The final report is a weighty volume of close to 550 pages containing 56 recommendations addressing not only competition laws, but competition policy and institutions. This article will focus on the recommendations concerning Part IV of the Competition and Consumer Act 2010 (CCA). It does not cover all of the recommendations regarding the CCA. There are other significant recommendations concerning compulsory information gathering by the ACCC, merger review, the application of the CCA to government and extra-territorial activity, the ability of plaintiffs to rely on admissions made in other court proceedings, and exceptions for intellectual property, to name a few. For a complete list, please refer to pages 55 to 74 of the final report and appendix A for model legislative provisions proposed by the Panel.

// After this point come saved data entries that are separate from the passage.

(** X17. An iteration adds an ant exactly when, after consumption, the food
    storage exceeds [OPTIMAL_FOOD_LEVEL], the number of ants is below
    [MAX_COLONY_SIZE] and the growth draw is below [COLONY_GROWTH_RATE]. The
    new ant is created at the nest point, is last in the list, and is
    moved in the very same iteration. *)
Theorem X17_growth (f : Frame) (w w' : World) :
  tick f w = Some w' ->
  let c1 := fst (Colony_update (colony w) (ants w) (growth_draw f) (newborn_draw f)) in
  let grows :=
    Colony.food_storage c1 > OPTIMAL_FOOD_LEVEL /\
    (Z.of_nat (length (ants w)) < MAX_COLONY_SIZE)%Z /\
    growth_draw f < COLONY_GROWTH_RATE in
  (length (ants w') = S (length (ants w)) <-> grows) /\
  (grows ->
   exists ck fmk a' ck' fmk',
     Ant.move (Ant.init (fst ANTHILL_POINT) (snd ANTHILL_POINT) c1 (newborn_draw f))
       ck fmk (move_draws f (length (ants w))) = Some (a', ck', fmk') /\
     nth_error (ants w') (length (ants w)) = Some a').
Proof.
  intros H. cbv zeta.
  pose proof (tick_colony _ _ _ H) as (_ & _ & _ & L).
  apply tick_phases in H as (fm & _ & Hm).
  pose proof (update_spawn_iff (colony w) (ants w) (growth_draw f) (newborn_draw f)) as Hiff.
  cbv zeta in Hiff. split.
  - rewrite L. unfold ants_after_update. rewrite Hiff.
    destruct (snd (Colony_update _ _ _ _)) as [b |] eqn:E.
    + rewrite length_app. cbn [length]. split; intros Hx; [| lia].
      destruct (update_spawn_below_cap _ _ _ _ _ E) as (A & B & C).
      apply Hiff. auto.
    + split; [lia | discriminate].
  - intros Hg. apply Hiff in Hg.
    assert (Hk : nth_error (ants_after_update w f) (length (ants w))
                 = Some (Ant.init (fst ANTHILL_POINT) (snd ANTHILL_POINT)
                           (fst (Colony_update (colony w) (ants w) (growth_draw f) (newborn_draw f)))
                           (newborn_draw f))).
    { unfold ants_after_update. rewrite Hg.
      rewrite nth_error_app2 by lia. rewrite Nat.sub_diag. reflexivity. }
    destruct (move_all_nth _ _ _ _ _ _ _ _ _ _ Hm Hk)
      as (ck & fmk & a' & ck' & fmk' & _ & M & E).
    exists ck, fmk, a', ck', fmk'. auto.
Qed.

Lemma speed_of_nest (c1 c2 : Colony.t) :
  Colony.nest_size c1 = Colony.nest_size c2 ->
  Colony.get_ant_speed c1 = Colony.get_ant_speed c2.
Proof. intros H. unfold Colony.get_ant_speed. rewrite H. reflexivity. Qed.

Lemma move_speed (a : Ant.t) (c : Colony.t) (fm : Manager.t) (d : MoveDraws)
    (a' : Ant.t) (c' : Colony.t) (fm' : Manager.t) :
  Ant.move a c fm d = Some (a', c', fm') ->
  Ant.speed a' = Colony.get_ant_speed c.
Proof.
  intros H. apply move_phases in H as (a1 & c1 & Hs & Ha).
  destruct (sense_frame a c fm d) as (_ & S & _). cbv zeta in S.
  assert (S1 : Ant.speed a1 = Ant.speed (Ant.sense a c fm d)).
  { unfold Ant.step in Hs.
    destruct (move_toward_frame (Ant.sense a c fm d) ANTHILL_POINT) as (Sp & _).
    destruct (Ant.has_food _); [break_if; some_inv; cbn; auto |].
    destruct (Ant.target _) as [tg |]; [| some_inv; reflexivity].
    destruct (move_toward_frame (Ant.sense a c fm d) (Food.pos tg)) as (Sp' & _).
    break_if; [| some_inv; auto].
    unfold bind in Hs. destruct (Manager.remove fm tg); [| discriminate].
    some_inv. cbn. auto. }
  assert (S' : Ant.speed a' = Ant.speed a1).
  { unfold Ant.act in Ha. repeat break_if; some_inv; reflexivity. }
  congruence.
Qed.

Lemma move_all_speed (l : list Ant.t) :
  forall i c fm draws l' c' fm',
  move_all l i c fm draws = Some (l', c', fm') ->
  Forall (fun a => Ant.speed a = Colony.get_ant_speed c) l'.
Proof.
  induction l as [| a rest IH]; intros i c fm draws l' c' fm' H; cbn [move_all] in H.
  - some_inv. constructor.
  - unfold bind in H.
    destruct (Ant.move a c fm (draws i)) as [[[a1 c1] fm1] |] eqn:Hm; [| discriminate].
    destruct (move_all rest (S i) c1 fm1 draws) as [[[r2 c2] fm2] |] eqn:Hr; [| discriminate].
    some_inv. constructor; [exact (move_speed _ _ _ _ _ _ _ Hm) |].
    apply move_colony in Hm as (N & _).
    rewrite <- (speed_of_nest c1 c N). exact (IH _ _ _ _ _ _ _ Hr).
Qed.

(** X18. In every state reached from the initial colony, after an
    iteration all ants store the same speed, the one
    [Colony.get_ant_speed] gives for the current nest size; that speed never
    decreases from one iteration to the next and stays between 1 and 2.8. *)
Theorem X18_speed (fs : list Frame) (f : Frame) (w0 w w' : World) :
  colony w0 = Colony.init ->
  run fs w0 = Some w ->
  tick f w = Some w' ->
  Forall (fun a => Ant.speed a = Colony.get_ant_speed (colony w')) (ants w') /\
  1 <= Colony.get_ant_speed (colony w) /\
  Colony.get_ant_speed (colony w) <= Colony.get_ant_speed (colony w') /\
  Colony.get_ant_speed (colony w') <= 28 / 10.
Proof.
  intros H0 Hr Ht.
  pose proof (run_from_init_nest_size fs w0 w H0 Hr) as Hn.
  pose proof (tick_nest_size _ _ _ Ht) as ([L _] & B).
  pose proof (tick_colony _ _ _ Ht) as (N & _). cbv zeta in N.
  split.
  - apply tick_phases in Ht as (fm & _ & Hm). apply move_all_speed in Hm.
    rewrite (speed_of_nest _ _ N). exact Hm.
  - assert (Hn' : (20 <= Colony.nest_size (colony w') <= MAX_NEST_SIZE)%Z) by lia.
    pose proof (get_ant_speed_bounds _ Hn). pose proof (get_ant_speed_bounds _ Hn').
    split; [lra |]. split; [| lra].
    unfold Colony.get_ant_speed, BASE_ANT_SPEED.
    assert (IZR (Colony.nest_size (colony w) - 20) <= IZR (Colony.nest_size (colony w') - 20))
      by (apply IZR_le; lia).
    lra.
Qed.

Lemma move_building_progress (a : Ant.t) (c : Colony.t) (fm : Manager.t) (d : MoveDraws)
    (a' : Ant.t) (c' : Colony.t) (fm' : Manager.t) :
  Ant.move a c fm d = Some (a', c', fm') ->
  Colony.building_progress c' = Colony.building_progress c \/
  Colony.building_progress c' = Colony.building_progress c + BUILD_EFFICIENCY.
Proof.
  intros H. apply move_phases in H as (a1 & c1 & Hs & Ha).
  apply step_frame in Hs as (_ & _ & _ & B & _). rewrite <- B.
  unfold Ant.act, Ant.build in Ha. repeat break_if; some_inv; cbn; auto.
Qed.

Lemma move_all_building_progress (l : list Ant.t) :
  forall i c fm draws l' c' fm',
  move_all l i c fm draws = Some (l', c', fm') ->
  Colony.building_progress c <= Colony.building_progress c'
    <= Colony.building_progress c + BUILD_EFFICIENCY * INR (length l).
Proof.
  induction l as [| a rest IH]; intros i c fm draws l' c' fm' H; cbn [move_all] in H.
  - some_inv. cbn. lra.
  - unfold bind in H.
    destruct (Ant.move a c fm (draws i)) as [[[a1 c1] fm1] |] eqn:Hm; [| discriminate].
    destruct (move_all rest (S i) c1 fm1 draws) as [[[r2 c2] fm2] |] eqn:Hr; [| discriminate].
    some_inv. apply move_building_progress in Hm. apply IH in Hr.
    change (length (a :: rest)) with (S (length rest)). rewrite S_INR.
    unfold BUILD_EFFICIENCY in *. pose proof (pos_INR (length rest)).
    destruct Hm as [Hm | Hm]; rewrite Hm in Hr; lra.
Qed.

Simplification of Part IV of the CCA
The Panel assessed whether the laws in Part IV remain ‘fit for purpose in light of consumer and business experience … and developments in the Australian economy and abroad.’[1] It concluded that they were and that the concepts, prohibitions and structure of the CCA were ‘sound’.[2] However, it concluded Part IV was in need of simplification.[3] The Panel recommended the following provisions be removed: s 45(1) (which concerns contracts made before 1977), ss 45B and 45C (which concern covenants attaching to land affecting competition and prices), the price signalling provisions in Division 1A of Part IV and the prohibition on ‘exclusionary provisions’ in s 45. The prohibition on ‘exclusionary provisions’ was said to be unnecessary because it overlaps with the cartel provisions in Division 1 of Part IV. The Panel also recommended that consideration be given to repealing ss 46A and 46B, which concern misuse of market power in a trans-Tasman market, and s 47 (exclusive dealing).
Misuse of market power
Of all the issues considered by the Panel, the one that drew the most media attention was misuse of market power under s 46. The debate focussed on two issues: (i) whether the defendant must ‘take advantage’ of their market power and (ii) whether s 46 should target conduct that has the likely effect of substantially lessening competition.

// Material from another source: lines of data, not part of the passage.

(** * Webex XSI call block: the call-event monitoring pipeline

    A shallow embedding of [app/call_monitor.py], [app/funcs.py],
    [app/database/crud.py] (the queries the monitor and the location
    endpoint use), the location-update route of [app/routes.py] and the
    console behind [app/logger/logrr.py], followed by the properties of
    the admission pipeline.

    Conventions.
    - Python values that travel through the event payloads are [pyval]s.
    - A Python call is a computation in [M]: it leaves a trace of the
      effects it performed (log lines, storage queries, hang-ups, ...) and
      ends with a value or with a raised exception.
    - A log line of the monitor that carries text of an event, of a call
      or of an exception is printed by [lnp], with its full text, on a
      console that may refuse it; the other lines are recorded by [log].
    - Timestamps, coordinates and durations are Python floats in the
      source; they are modelled by exact rationals ([Q]), so rounding of
      float subtraction is outside the model. *)

From Stdlib Require Import String Ascii List ZArith QArith Lqa Bool DecimalString.
From stdpp Require Import base option list gmap strings countable.

Set Warnings "-register-all".
Local Open Scope string_scope.
Local Open Scope list_scope.

(** ** Python values, exceptions and computations *)

Module Py.

(** The values found in a parsed event payload and in the roster's JSON:
    [None], booleans, strings, lists, and dicts with string keys (kept in
    insertion order). A string is a sequence of the 256 code points of
    Latin-1. *)
Inductive pyval : Type :=
| PNone
| PBool (b : bool)
| PStr (s : string)
| PList (l : list pyval)
| PDict (d : list (string * pyval)).

(** [bool(v)]. *)
Definition truthy (v : pyval) : bool :=
  match v with
  | PNone => false
  | PBool b => b
  | PStr s => negb (String.eqb s EmptyString)
  | PList l => match l with [] => false | _ => true end
  | PDict d => match d with [] => false | _ => true end
  end.

(** [v == "literal"], for a string literal. *)
Definition eq_str (v : pyval) (lit : string) : bool :=
  match v with
  | PStr s => String.eqb s lit
  | _ => false
  end.

(** An exception, with the text that [str(e)] gives. [SDKError] stands for
    what the telephony SDK raises, [MarkupError] is the console's. *)
Inductive exn : Type :=
| AttributeError (text : string)
| TypeError (text : string)
| KeyError (text : string)
| ValueError (text : string)
| SQLAlchemyError (text : string)
| SDKError (text : string)
| MarkupError (text : string).

(** [str(e)]. *)
Definition str_exn (e : exn) : string :=
  match e with
  | AttributeError text | TypeError text | KeyError text | ValueError text
  | SQLAlchemyError text | SDKError text | MarkupError text => text
  end.

Inductive pyres (A : Type) : Type :=
| Ok (a : A)
| Raise (e : exn).
Arguments Ok {A} a.
Arguments Raise {A} e.

(** [type(v).__name__]. *)
Definition type_name (v : pyval) : string :=
  match v with
  | PNone => "NoneType"
  | PBool _ => "bool"
  | PStr _ => "str"
  | PList _ => "list"
  | PDict _ => "dict"
  end.

(** The [AttributeError] of [v.attr] on a value without that attribute. *)
Definition no_attribute (v : pyval) (attr : string) : exn :=
  AttributeError
    ("'" +:+ type_name v +:+ "' object has no attribute '" +:+ attr +:+ "'").

(** The keys a Python dict accepts among [pyval]s: lists and dicts are
    unhashable. *)
Inductive hashable : Type :=
| HNone
| HBool (b : bool)
| HStr (s : string).
(* ================================================================== *)
(** * Part III.  The properties of the specification                   *)
(* ================================================================== *)

(** ** Pattern generators *)

(** Claim C1 (fails on the code).  The specification requires that no
    generator throws for any N >= 1 and that padding always has a point
    to copy.  [halvorsen] collects its first point at loop index 225, so
    for every N from 1 to 9 the loop of [N * 25] iterations collects
    nothing, the padding loop loads [pts[0]] from the empty array and the
    call of [clone] on [undefined] throws, whatever [Math.random]
    returns. *)
Theorem halvorsen_pads_from_nothing :
  forall N : Number,
    Forall (fun n => forall rnd : RandomSource,
                       halvorsen n rnd = Throw TypeError)
           (seq 1 9).
Proof.
  intro N; apply Forall_forall; intros n Hn rnd.
  apply in_seq in Hn. apply halvorsen_small; lia.
Qed.

(** Claim C4 (fails on the code).  How many points each generator
    returns: [dualHelix] and [deJong] return exactly [n] for every [n],
    [torusKnot] does when the knot geometry has a vertex, and
    [halvorsen], for a random source that draws from [0, 1), returns
    exactly [n] points if and only if [n] is 0 or at least 10; it
    returns no point set for [n] from 1 to 9. *)
Theorem generators_point_count :
  forall (N : Number) (knot : list THREE.Vector3) (n : nat)
         (rnd : RandomSource),
    (exists pts, dualHelix n = Normal pts /\ length pts = n)
    /\ (exists pts, deJong n = Normal pts /\ length pts = n)
    /\ (knot <> [] ->
        exists pts, torusKnot knot n = Normal pts /\ length pts = n)
    /\ (draws_in_range rnd ->
        ((exists pts, halvorsen n rnd = Normal pts /\ length pts = n)
         <-> n = 0 \/ 10 <= n)).
Proof.
  intros N knot n rnd.
  split; [apply dualHelix_count|].
  split; [apply deJong_count|].
  split; [apply torusKnot_count|].
  intro Hrnd; split.
  - intros (pts & Hpts & _).
    destruct (Nat.eq_dec n 0) as [->|Hn0]; [now left|].
    destruct (le_lt_dec 10 n) as [Hn|Hn]; [now right|].
    rewrite halvorsen_small in Hpts by lia; discriminate.
  - intros [->|Hn].
    + exists []; split; [apply halvorsen_zero|reflexivity].
    + now apply halvorsen_large.
Qed.

(** ** Normalizer *)

(** Claim C10.  The Normalizer returns the empty point set for the empty
    point set: the guard [points.length === 0] returns before any box is
    computed. *)
Theorem normalise_empty :
  forall (N : Number) (size : num), normalise [] size = [].
Proof. reflexivity. Qed.






(** ** Particle buffers *)

(** Claim C2.  In every state the component can reach, and for every
    tick, whether or not a transition is active, the sparkle array after
    the tick is the first [SPARK_COUNT * 3] coordinates of the particle
    array after the tick. *)
Theorem sparkles_mirror_particles :
  forall (N : Number) (knot : list THREE.Vector3) (st : State)
         (t delta : num),
    reachable knot st ->
    sparkleArr (useFrame t delta st)
    = firstn (SPARK_COUNT * 3) (particleArr (useFrame t delta st))
    /\ length (sparkleArr (useFrame t delta st)) = SPARK_COUNT * 3.
Proof.
  intros N knot st t delta Hst.
  assert (Hnext : reachable knot (useFrame t delta st))
    by exact (reachable_step (Frame t delta) Hst).
  pose proof (mirrored_reachable Hnext) as Hm; unfold mirrored in Hm.
  split; [exact Hm|].
  rewrite Hm, length_firstn, (reachable_length Hnext).
  pose proof constants_ordered; lia.
Qed.

Lemma sparkles_mirror_particles_witness :
  reachable (N:=Exact) [] initial
  /\ sparkleArr (useFrame (N:=Exact) 0%R 0%R initial)
     = firstn (SPARK_COUNT * 3)
         (particleArr (useFrame (N:=Exact) 0%R 0%R initial)).
Proof.
  split; [apply reachable_initial|].
  exact (proj1 (@sparkles_mirror_particles Exact [] initial 0%R 0%R
                  (reachable_initial []))).
Defined.

(** ** Morph controller *)

(** Claim C9.  A trigger received while a transition is active returns
    at once and leaves the whole state as it is, [from], [to], [next]
    and the progress included; the ticks that follow are those of the
    transition in flight. *)
Theorem trigger_while_transitioning :
  forall (N : Number) (knot : list THREE.Vector3) (rnd : RandomSource)
         (st : State),
    isTrans st = true ->
    triggerMorph knot rnd st = (st, Normal tt)
    /\ forall k frames,
         ticks k frames (fst (triggerMorph knot rnd st)) = ticks k frames st.
Proof.
  intros N knot rnd st Htrans.
  rewrite (triggerMorph_busy knot rnd st Htrans).
  split; reflexivity.
Qed.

The Panel concluded that the current form of s 46 is ‘misdirected as a matter of policy and out of step with international approaches.’[4] It recommended that the ‘take advantage’ element be removed because it has given rise to interpretative difficulties and is not a useful test to distinguish between competitive and anti-competitive conduct. It also recommended that s 46 address conduct that has the effect, or is likely to have the effect, of substantially lessening competition. In this regard, the Panel thought that s 46, as a matter of policy, should be directed at protecting the competitive process rather than protecting competitors.

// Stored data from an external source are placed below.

(** * The real-time typing engine: test sessions, races and the rate limiter

    A shallow embedding of the socket layer of the typing-test server
    ([backend/src/utils/rateLimiter.js], [backend/src/utils/socketHelpers.js],
    [backend/src/sockets/testEvents.js], [backend/src/sockets/raceEvents.js])
    and the properties of its metrics, its token buckets and its race state
    machine.

    Conventions of the embedding.
    - A JavaScript number that the code computes with fractions (wpm,
      accuracy, consistency, client-supplied timestamps and statistics) is a
      binary64 value: Rocq's primitive [float], whose operations are the
      IEEE 754 ones JavaScript uses.
    - A number that only ever holds an integer (array lengths, [Date.now()]
      readings and their differences, token counts, ranks) is a [Z]; on such
      values below 2^53 double arithmetic is exact.
    - [Date.now()] / [new Date()] is an input of each handler: one reading
      [now] per handler run. The keystroke handler subtracts one reading of
      a run from another of the same run, so each of its readings is an
      input of its own ([Clock.t]).
    - A JavaScript [Map] whose iteration order is read (a race's roster) is an
      association list in insertion order; a [Map] that is only looked up (the
      registries, the buckets) is a [gmap].
    - A handler returns the new state and the list of messages it emitted, in
      order. A [TypeError] thrown half-way keeps the mutations made before it,
      as the [try]/[catch] of the handler does. *)

From stdpp Require Import base gmap strings list.
From Stdlib Require Import ZArith Floats Lia Permutation Sorted.

Local Open Scope Z_scope.

(** ** JavaScript numbers *)

Module JS.

(** The double nearest to an integer (exact below 2^53). *)
Definition Z2f (z : Z) : float :=
  SF2Prim (binary_normalize prec emax z 0 false).

(** [Math.round]: the integer closest to [x], ties towards +infinity;
    NaN, the infinities and the zeros are returned unchanged, and a
    negative argument that rounds to zero gives -0. *)
Definition Math_round (x : float) : float :=
  match Prim2SF x with
  | S754_finite s m e =>
      if 0 <=? e then x
      else
        let v := if s then Z.neg m else Z.pos m in
        let r := Z.shiftr (2 * v + 2 ^ (- e)) (1 - e) in
        if r =? 0 then (if s then (-0)%float else 0%float) else Z2f r
  | _ => x
  end.

(** [Math.max] and [Math.min] of two numbers: NaN is contagious and
    +0 is larger than -0. *)
Definition Math_max (x y : float) : float :=
  if is_nan x || is_nan y then nan
  else if (x <? y)%float then y
  else if (y <? x)%float then x
  else if get_sign x then y else x.

Definition Math_min (x y : float) : float :=
  if is_nan x || is_nan y then nan
  else if (x <? y)%float then x
  else if (y <? x)%float then y
  else if get_sign x then x else y.

(** [Math.pow(x, 2)]: the square, [x * x]. *)
Definition Math_pow2 (x : float) : float := (x * x)%float.

(** [a.reduce((acc, b) => f(acc, b), init)]. *)
Definition reduce {A B} (f : B -> A -> B) (init : B) (a : list A) : B :=
  fold_left f a init.

End JS.

(** ** socketHelpers.js: typing statistics *)

Module SocketHelpers.
Import JS.

(** One entry of [testSession.keystrokes], as the keystroke handler
    stores it. Every field but [serverTimestamp] is the client's. *)
Record keystroke := {
  timestamp : float;
  key : string;
  correct : bool;
  position : float;
  currentText : string;
  serverTimestamp : Z
}.

Record stats := {
  wpm : float;
  accuracy : float;
  consistency : float;
  errors : Z;
  correctChars : Z;
  incorrectChars : Z;
  stats_position : option Z   (* absent from the early return *)
}.

Definition windowSize : Z := 2000.

Definition in_window (windowStart windowEnd : Z) (k : keystroke) : bool :=
  (Z2f windowStart <=? timestamp k)%float && (timestamp k <? Z2f windowEnd)%float.

(** The body of the [for (windowStart = 0; windowStart < timeElapsed;
    windowStart += windowSize)] loop; [fuel] bounds the iterations. *)
Fixpoint windows_loop (fuel : nat) (keystrokes : list keystroke)
    (timeElapsed windowStart : Z) (windows : list float) : list float :=
  match fuel with
  | O => windows
  | S fuel' =>
      if windowStart <? timeElapsed then
        let windowEnd := windowStart + windowSize in
        let windowKeystrokes := List.filter (in_window windowStart windowEnd) keystrokes in
        let windows' :=
          if 0 <? Z.of_nat (length windowKeystrokes) then
            let windowWpm :=
              ((Z2f (Z.of_nat (length windowKeystrokes)) / 5)
               / (Z2f windowSize / (1000 * 60)))%float in
            windows ++ [windowWpm]
          else windows in
        windows_loop fuel' keystrokes timeElapsed (windowStart + windowSize) windows'
      else windows
  end.

(** The loop runs at most [timeElapsed / windowSize + 1] times. *)
Definition loop_fuel (timeElapsed : Z) : nat :=
  Z.to_nat (timeElapsed / windowSize + 1).

Definition time_windows (keystrokes : list keystroke) (timeElapsed : Z) : list float :=
  windows_loop (loop_fuel timeElapsed) keystrokes timeElapsed 0 [].

Definition mean_of (windows : list float) : float :=
  (reduce (fun a b => a + b) 0 windows / Z2f (Z.of_nat (length windows)))%float.

Definition variance_of (windows : list float) : float :=
  let mean := mean_of windows in
  (reduce (fun acc wpm => acc + Math_pow2 (wpm - mean)) 0 windows
     / Z2f (Z.of_nat (length windows)))%float.

Definition coefficientOfVariation (windows : list float) : float :=
  let mean := mean_of windows in
  let stdDev := PrimFloat.sqrt (variance_of windows) in
  if (0 <? mean)%float then (stdDev / mean)%float else 1%float.

Definition calculateConsistency (keystrokes : list keystroke) (timeElapsed : Z) : float :=
  if Z.of_nat (length keystrokes) <? 10 then 0%float
  else
    let windows := time_windows keystrokes timeElapsed in
    if Z.of_nat (length windows) <? 2 then 0%float
    else
      Math_max 0 (Math_min 100
        (Math_round (100 - coefficientOfVariation windows * 100)%float)).

Definition calculateTypingStats (keystrokes : list keystroke) (text : string)
    (timeElapsed : Z) : stats :=
  if (Z.of_nat (length keystrokes) =? 0) || (timeElapsed <=? 0) then
    {| wpm := 0; accuracy := 100; consistency := 0; errors := 0;
       correctChars := 0; incorrectChars := 0; stats_position := None |}
  else
    let totalKeystrokes := Z.of_nat (length keystrokes) in
    let correctKeystrokes := Z.of_nat (length (List.filter correct keystrokes)) in
    let incorrectKeystrokes := totalKeystrokes - correctKeystrokes in
    let charactersTyped := Z.max (Z.of_nat (length keystrokes)) 1 in
    let minutes := (Z2f timeElapsed / (1000 * 60))%float in
    let wpm := Math_round ((Z2f charactersTyped / 5) / minutes)%float in
    let accuracy :=
      Math_round ((Z2f correctKeystrokes / Z2f totalKeystrokes) * 100)%float in
    let consistency := calculateConsistency keystrokes timeElapsed in
    {| wpm := Math_max 0 wpm;
       accuracy := Math_max 0 (Math_min 100 accuracy);
       consistency := Math_max 0 (Math_min 100 consistency);
       errors := incorrectKeystrokes;
       correctChars := correctKeystrokes;
       incorrectChars := incorrectKeystrokes;
       stats_position := Some (Z.of_nat (length keystrokes)) |}.

End SocketHelpers.

(** ** rateLimiter.js: token buckets *)

Module Limit.
Record t := { tokens : Z; refillRate : Z; window : Z }.
End Limit.

Module Bucket.
Record t := { tokens : Z; lastRefill : Z; createdAt : Z }.
End Bucket.

Module RateLimiter.

Inductive limitType := connection | keystroke | raceProgress | chatMessage | general.

#[global] Instance limitType_eq_dec : EqDecision limitType.
Proof. solve_decision. Defined.

(** [this.limits]. *)
Definition limits (ty : limitType) : Limit.t :=
  match ty with
  | connection => {| Limit.tokens := 10; Limit.refillRate := 1; Limit.window := 60000 |}
  | keystroke => {| Limit.tokens := 20; Limit.refillRate := 20; Limit.window := 1000 |}
  | raceProgress => {| Limit.tokens := 10; Limit.refillRate := 10; Limit.window := 1000 |}
  | chatMessage => {| Limit.tokens := 5; Limit.refillRate := 1; Limit.window := 12000 |}
  | general => {| Limit.tokens := 100; Limit.refillRate := 1; Limit.window := 600 |}
  end.

Definition limitName (ty : limitType) : string :=
  match ty with
  | connection => "connection"
  | keystroke => "keystroke"
  | raceProgress => "raceProgress"
  | chatMessage => "chatMessage"
  | general => "general"
  end.

(** [`${limitType}:${key}`]. *)
Definition bucketKey (ty : limitType) (key : string) : string :=
  limitName ty +:+ ":" +:+ key.

Record result := {
  allowed : bool;
  remaining : Z;
  resetTime : Z;
  retryAfter : option Z
}.

(** Milliseconds per token, [limit.window / limit.refillRate]: an
    integer for each of the five classes. *)
Definition period (limit : Limit.t) : Z := Limit.window limit / Limit.refillRate limit.

(** [checkRate] on the bucket it found or created: the refill, then the
    decision. Returns the result and the bucket as it is left in the map. *)
Definition checkBucket (limit : Limit.t) (now : Z) (bucket : Bucket.t) : result * Bucket.t :=
  let elapsed := now - Bucket.lastRefill bucket in
  let tokensToAdd := elapsed / period limit in
  let bucket :=
    if 0 <? tokensToAdd then
      {| Bucket.tokens := Z.min (Limit.tokens limit) (Bucket.tokens bucket + tokensToAdd);
         Bucket.lastRefill := now;
         Bucket.createdAt := Bucket.createdAt bucket |}
    else bucket in
  if 0 <? Bucket.tokens bucket then
    let bucket :=
      {| Bucket.tokens := Bucket.tokens bucket - 1;
         Bucket.lastRefill := Bucket.lastRefill bucket;
         Bucket.createdAt := Bucket.createdAt bucket |} in
    ({| allowed := true;
        remaining := Bucket.tokens bucket;
        resetTime := Bucket.lastRefill bucket + Limit.window limit;
        retryAfter := None |}, bucket)
  else
    ({| allowed := false;
        remaining := 0;
        resetTime := Bucket.lastRefill bucket + Limit.window limit;
        retryAfter := Some (period limit - elapsed) |}, bucket).

Definition newBucket (limit : Limit.t) (now : Z) : Bucket.t :=
  {| Bucket.tokens := Limit.tokens limit;
     Bucket.lastRefill := now;
     Bucket.createdAt := now |}.

Definition checkRate (key : string) (limitType : limitType) (now : Z)
    (buckets : gmap string Bucket.t) : result * gmap string Bucket.t :=
  let limit := limits limitType in
  let bucketKey := bucketKey limitType key in
  let bucket :=
    match buckets !! bucketKey with
    | Some bucket => bucket
    | None => newBucket limit now
    end in
  let '(res, bucket) := checkBucket limit now bucket in
  (res, <[bucketKey := bucket]> buckets).

Definition checkKeystrokeRate (userId : string) := checkRate userId keystroke.
Definition checkRaceProgressRate (userId : string) := checkRate userId raceProgress.
Definition checkChatMessageRate (userId : string) := checkRate userId chatMessage.
Definition checkGeneralRate (userId : string) := checkRate userId general.

(** [cleanup], run every five minutes: a bucket created more than ten
    minutes ago is dropped (the next check on it starts from a full one). *)
Definition cleanup (now : Z) (buckets : gmap string Bucket.t) : gmap string Bucket.t :=
  filter (fun e : string * Bucket.t => ¬ (10 * 60 * 1000 < now - Bucket.createdAt (snd e)))
    buckets.

(** A log of rate checks, as the handlers issue them: who, on which
    class, when. [run] replays it and returns the decisions. *)
Record call := { call_key : string; call_type : limitType; call_now : Z }.

Fixpoint run (calls : list call) (buckets : gmap string Bucket.t)
    : list (call * bool) * gmap string Bucket.t :=
  match calls with
  | [] => ([], buckets)
  | c :: calls' =>
      let '(res, buckets') := checkRate (call_key c) (call_type c) (call_now c) buckets in
      let '(rest, buckets'') := run calls' buckets' in
      ((c, allowed res) :: rest, buckets'')
  end.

The recommendation of an effects-based test for s 46 is perhaps bold given that all previous reviews, the first occurring back in 1976, have not recommended this. Several submissions to the Panel expressed concern that an effects-based test may capture pro-competitive conduct. To address this concern, the Panel recommended in its draft report that s 46 be subject to a defence which would require a defendant to establish that its conduct (i) ‘would be a rational business decision or strategy by a corporation that did not have a substantial degree of power in the market’ and (ii) has the effect or likely effect of benefitting the ‘long-term interests of consumers’.[5] The Panel has now withdrawn this draft recommendation and instead recommended that s 46 be amended to contain guidance for determining whether the impugned conduct has the purpose, effect or likely effect of substantially lessening competition.[6] The guidance requires a court to consider (i) the extent to which the impugned conduct has the purpose, effect or likely effect of increasing competition (including by enhancing efficiency, innovation, product quality or price competitiveness) and (ii) the extent to which it has the purpose, effect or likely effect of lessening competition (including by restricting or deterring the potential for competitive conduct or new entry).[7]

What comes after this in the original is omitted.